(* ===== verification/Proxy.v ===== *)
(** * Wrappers of calls: the proxy and the utility pallet

    [pallets/proxy/src/lib.rs] and [pallets/utility/src/lib.rs]: calls that are dispatched
    on behalf of another account, in batches, or from another origin.

    An origin is a caller with a filter of calls, as in FRAME: [dispatch] applies the filter
    unless the caller is root, and the state a call has changed is restored when it fails.
    The calls of all other pallets, reserved balances, call hashes and account derivation
    are the class [WrapperRuntime] over the state [W] of those pallets.  A lookup source is
    the account it names, and the weights of calls are left out. *)

From S2P Require Import Prelude Protocol PostQuantum Pallet PalletCalls Shield RuntimeCalls.
From S2P Require Import ProxyTypes.
From stdpp Require Import base tactics list gmap strings list_numbers relations.
From Stdlib Require Import ZArith Lia.
Open Scope Z_scope.

(** ** Data *)

Record ProxyDefinition : Type := mk_ProxyDefinition {
  pd_delegate : AccountId;
  pd_proxy_type : ProxyType;
  pd_delay : Z;
}.
#[export] Instance ProxyDefinition_eq_dec : EqDecision ProxyDefinition.
Proof. solve_decision. Defined.

Record Announcement : Type := mk_Announcement {
  an_real : AccountId;
  an_call_hash : Bytes;
  an_height : Z;
}.

Inductive DepositKind : Type := DepositKind_Proxies | DepositKind_Announcements.

Inductive ProxyError : Type :=
| ProxyError_TooMany
| ProxyError_NotFound
| ProxyError_NotProxy
| ProxyError_Unproxyable
| ProxyError_Duplicate
| ProxyError_NoPermission
| ProxyError_Unannounced
| ProxyError_NoSelfProxy
| ProxyError_AnnouncementDepositInvariantViolated
| ProxyError_InvalidDerivedAccountId.

Inductive UtilityError : Type :=
| UtilityError_TooManyCalls
| UtilityError_InvalidDerivedAccount.

(** [code] stands for an error of another pallet. *)
Inductive WrapperError : Type :=
| WrapperError_Proxy (e : ProxyError)
| WrapperError_Utility (e : UtilityError)
| WrapperError_BadOrigin
| WrapperError_CallFiltered
| WrapperError_Other (code : Z).

Inductive WrapperEvent : Type :=
| ProxyEvent_ProxyExecuted (r : result WrapperError unit)
| ProxyEvent_PureCreated (pure who : AccountId) (proxy_type : ProxyType) (index : Z)
| ProxyEvent_PureKilled (pure spawner : AccountId) (proxy_type : ProxyType) (index : Z)
| ProxyEvent_Announced (real proxy : AccountId) (call_hash : Bytes)
| ProxyEvent_ProxyAdded (delegator delegatee : AccountId) (proxy_type : ProxyType) (delay : Z)
| ProxyEvent_ProxyRemoved (delegator delegatee : AccountId) (proxy_type : ProxyType) (delay : Z)
| ProxyEvent_DepositPoked (who : AccountId) (kind : DepositKind) (old_deposit new_deposit : Z)
| ProxyEvent_RealPaysFeeSet (real delegate : AccountId) (pays_fee : bool)
| UtilityEvent_BatchInterrupted (index : Z) (error : WrapperError)
| UtilityEvent_BatchCompleted
| UtilityEvent_BatchCompletedWithErrors
| UtilityEvent_ItemCompleted
| UtilityEvent_ItemFailed (error : WrapperError)
| UtilityEvent_DispatchedAs (r : result WrapperError unit)
| UtilityEvent_IfElseMainSuccess
| UtilityEvent_IfElseFallbackCalled (main_error : WrapperError).

(** The utility pallet stores nothing. *)
Record WrapperStore (W : Type) : Type := mk_WrapperStore {
  Proxies : gmap AccountId (list ProxyDefinition * Z);
  Announcements : gmap AccountId (list Announcement * Z);
  LastCallResult : gmap AccountId (result WrapperError unit);
  RealPaysFee : gset (AccountId * AccountId);
  wrapper_block : Z;
  extrinsic_index : Z;
  wrapper_events : list WrapperEvent;
  outside : W;
}.
Arguments mk_WrapperStore {W}.
Arguments Proxies {W} _.
Arguments Announcements {W} _.
Arguments LastCallResult {W} _.
Arguments RealPaysFee {W} _.
Arguments wrapper_block {W} _.
Arguments extrinsic_index {W} _.
Arguments wrapper_events {W} _.
Arguments outside {W} _.
#[export] Instance eta_WrapperStore W : Eta (WrapperStore W) := fun r => mk_WrapperStore
  (Proxies r) (Announcements r) (LastCallResult r) (RealPaysFee r) (wrapper_block r)
  (extrinsic_index r) (wrapper_events r) (outside r).

Definition saturating_mul (w a b : Z) : Z := Z.min (a * b) (uint_max w).

(** ** Interfaces *)

Class WrapperConfig := {
  ProxyDepositBase : Z;
  ProxyDepositFactor : Z;
  MaxProxies : Z;
  MaxPending : Z;
  AnnouncementDepositBase : Z;
  AnnouncementDepositFactor : Z;
  MAX_POSSIBLE_ALLOCATION : Z;
  size_of_call : Z;
}.

(** The configuration of the runtime; the allocator limit of [sp_core] and the size of the
    call type in memory are left open. *)
Definition runtime_deposit (items bytes : Z) : Z :=
  let ITEMS_FEE := 2_000 * 10_000 in
  let BYTES_FEE := 100 * 10_000 in
  saturating_add 64 (saturating_mul 64 items ITEMS_FEE) (saturating_mul 64 bytes BYTES_FEE).

Definition runtime_wrappers (allocation size : Z) : WrapperConfig := {|
  ProxyDepositBase := runtime_deposit 1 40;
  ProxyDepositFactor := runtime_deposit 0 33;
  MaxProxies := 20;
  MaxPending := 15 * 5;
  AnnouncementDepositBase := runtime_deposit 1 16;
  AnnouncementDepositFactor := runtime_deposit 0 68;
  MAX_POSSIBLE_ALLOCATION := allocation;
  size_of_call := size;
|}.

(** [reserve] and [unreserve] of the balances pallet ([unreserve] returns what it could not
    unreserve), [CallHasher], the accounts derived by hashing, [BaseCallFilter], and the
    calls of the other pallets, some of which dispatch calls or change proxies. *)
Class WrapperRuntime (W : Type) := {
  reserve : AccountId -> Z -> W -> result Z W;
  unreserve : AccountId -> Z -> W -> Z * W;
  hash_of : RuntimeCall -> Bytes;
  derive_pure : AccountId -> Z -> Z -> ProxyType -> Z -> option AccountId;
  derive_derivative : AccountId -> Z -> option AccountId;
  BaseCallFilter : W -> RuntimeCall -> bool;
  other_call : RuntimeCall -> RuntimeOrigin -> WrapperStore W -> result Z (WrapperStore W);
}.

Abbreviation wact W := (act (WrapperStore W) WrapperError).
Abbreviation ensureP c e := (ensure c (WrapperError_Proxy e)).
Abbreviation ok_orP o e := (ok_or o (WrapperError_Proxy e)).

(** ** Origins *)

(** The filter may read the state of the chain. *)
Record Origin (W : Type) : Type := mk_Origin {
  caller : RuntimeOrigin;
  origin_filter : W -> RuntimeCall -> bool;
}.
Arguments mk_Origin {W}.
Arguments caller {W} _.
Arguments origin_filter {W} _.

(** A call together with the code that [dispatch_bypass_filter] runs for it. *)
Record Dispatchable (W : Type) : Type := mk_Dispatchable {
  d_call : RuntimeCall;
  dispatch_bypass_filter : Origin W -> wact W unit;
}.
Arguments mk_Dispatchable {W}.
Arguments d_call {W} _.
Arguments dispatch_bypass_filter {W} _ _.

Section Wrappers.
Context {W : Type} `{WC : !WrapperConfig} `{WR : !WrapperRuntime W}.
Implicit Types (s : WrapperStore W) (origin : Origin W).

(** Root bypasses all filters. *)
Definition filter_call origin s (call : RuntimeCall) : bool :=
  match caller origin with Origin_Root => true | _ => origin_filter origin (outside s) call end.

Definition add_filter (f : RuntimeCall -> bool) origin : Origin W :=
  {| caller := caller origin; origin_filter w c := origin_filter origin w c && f c |}.

Definition set_caller_from (caller' : RuntimeOrigin) origin : Origin W :=
  {| caller := caller'; origin_filter := origin_filter origin |}.

(** [RawOrigin::into] *)
Definition fresh_origin (caller' : RuntimeOrigin) : Origin W :=
  {| caller := caller'; origin_filter := BaseCallFilter |}.

Definition origin_signed origin : result WrapperError AccountId :=
  match caller origin with Origin_Signed who => Ok who | _ => Err WrapperError_BadOrigin end.
Definition origin_is_none origin : bool :=
  match caller origin with Origin_None => true | _ => false end.
Definition origin_is_root origin : bool :=
  match caller origin with Origin_Root => true | _ => false end.

Definition dispatch_filtered (call : Dispatchable W) origin : wact W unit := fun s =>
  if filter_call origin s (d_call call) then dispatch_bypass_filter call origin s
  else Err WrapperError_CallFiltered.

(** The result of a dispatched call; the state is restored when it fails. *)
Definition attempt {A} (m : wact W A) : wact W (result WrapperError A) := fun s =>
  match m s with
  | Ok (a, s) => Ok (Ok a, s)
  | Err e => Ok (Err e, s)
  end.

Definition wrapper_event (e : WrapperEvent) : wact W unit :=
  modify (fun s => s <| wrapper_events ::= fun l => l ++ [e] |>).

Definition reserve_do (who : AccountId) (amount : Z) : wact W unit := fun s =>
  match reserve who amount (outside s) with
  | Ok w => Ok (tt, s <| outside := w |>)
  | Err code => Err (WrapperError_Other code)
  end.

Definition unreserve_do (who : AccountId) (amount : Z) : wact W Z := fun s =>
  let '(remaining, w) := unreserve who amount (outside s) in
  Ok (remaining, s <| outside := w |>).

(** ** The proxy pallet *)

(** The derived order of [ProxyDefinition]: by delegate, type and delay. *)
Fixpoint AccountId_compare (a b : AccountId) : comparison :=
  match a, b with
  | [], [] => Eq
  | [], _ => Lt
  | _, [] => Gt
  | x :: a, y :: b => match x ?= y with Eq => AccountId_compare a b | c => c end
  end.

Definition ProxyDefinition_compare (a b : ProxyDefinition) : comparison :=
  match AccountId_compare (pd_delegate a) (pd_delegate b) with
  | Eq =>
      match ProxyType_into (pd_proxy_type a) ?= ProxyType_into (pd_proxy_type b) with
      | Eq => pd_delay a ?= pd_delay b
      | c => c
      end
  | c => c
  end.

(** [slice::binary_search] on a sorted slice: the index of the element, or where to put it. *)
Fixpoint binary_search (x : ProxyDefinition) (l : list ProxyDefinition) : result nat nat :=
  match l with
  | [] => Err O
  | y :: rest =>
      match ProxyDefinition_compare y x with
      | Eq => Ok O
      | Gt => Err O
      | Lt => match binary_search x rest with Ok i => Ok (S i) | Err i => Err (S i) end
      end
  end.

(** [BoundedVec::try_insert] *)
Definition try_insert (i : nat) (x : ProxyDefinition) (l : list ProxyDefinition) :
    option (list ProxyDefinition) :=
  if Z.of_nat (length l) <? MaxProxies then Some (take i l ++ x :: drop i l) else None.

Definition deposit (num_proxies : Z) : Z :=
  if num_proxies =? 0 then 0
  else saturating_add 64 ProxyDepositBase (saturating_mul 64 ProxyDepositFactor num_proxies).

Definition rejig_deposit (who : AccountId) (old_deposit base factor : Z) (len : nat) :
    wact W (option Z) :=
  let new_deposit :=
    if (len =? 0)%nat then 0
    else saturating_add 64 base (saturating_mul 64 factor (Z.of_nat len)) in
  do! (if old_deposit <? new_deposit
       then reserve_do who (saturating_sub new_deposit old_deposit)
       else if new_deposit <? old_deposit
       then do! unreserve_do who (saturating_sub old_deposit new_deposit); ret tt
       else ret tt);
  ret (if (len =? 0)%nat then None else Some new_deposit).

(** The part of [add_proxy_delegate] and [remove_proxy_delegate] that adjusts the deposit. *)
Definition adjust_deposit (who : AccountId) (old_deposit new_deposit : Z) : wact W unit :=
  if old_deposit <? new_deposit
  then reserve_do who (saturating_sub new_deposit old_deposit)
  else if new_deposit <? old_deposit
  then do! unreserve_do who (saturating_sub old_deposit new_deposit); ret tt
  else ret tt.

Definition proxies_of s (who : AccountId) : list ProxyDefinition * Z :=
  default ([], 0) (Proxies s !! who).
Definition announcements_of s (who : AccountId) : list Announcement * Z :=
  default ([], 0) (Announcements s !! who).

════

Goal of the exercise:
Set down, exactly as they appear above, all lines from the one that has "(main_error : WrapperError)." down to the one that has "wrapper_block : Z;", including those two and no others.

Written solution:
| UtilityEvent_IfElseFallbackCalled (main_error : WrapperError).

(** The utility pallet stores nothing. *)
Record WrapperStore (W : Type) : Type := mk_WrapperStore {
  Proxies : gmap AccountId (list ProxyDefinition * Z);
  Announcements : gmap AccountId (list Announcement * Z);
  LastCallResult : gmap AccountId (result WrapperError unit);
  RealPaysFee : gset (AccountId * AccountId);
  wrapper_block : Z;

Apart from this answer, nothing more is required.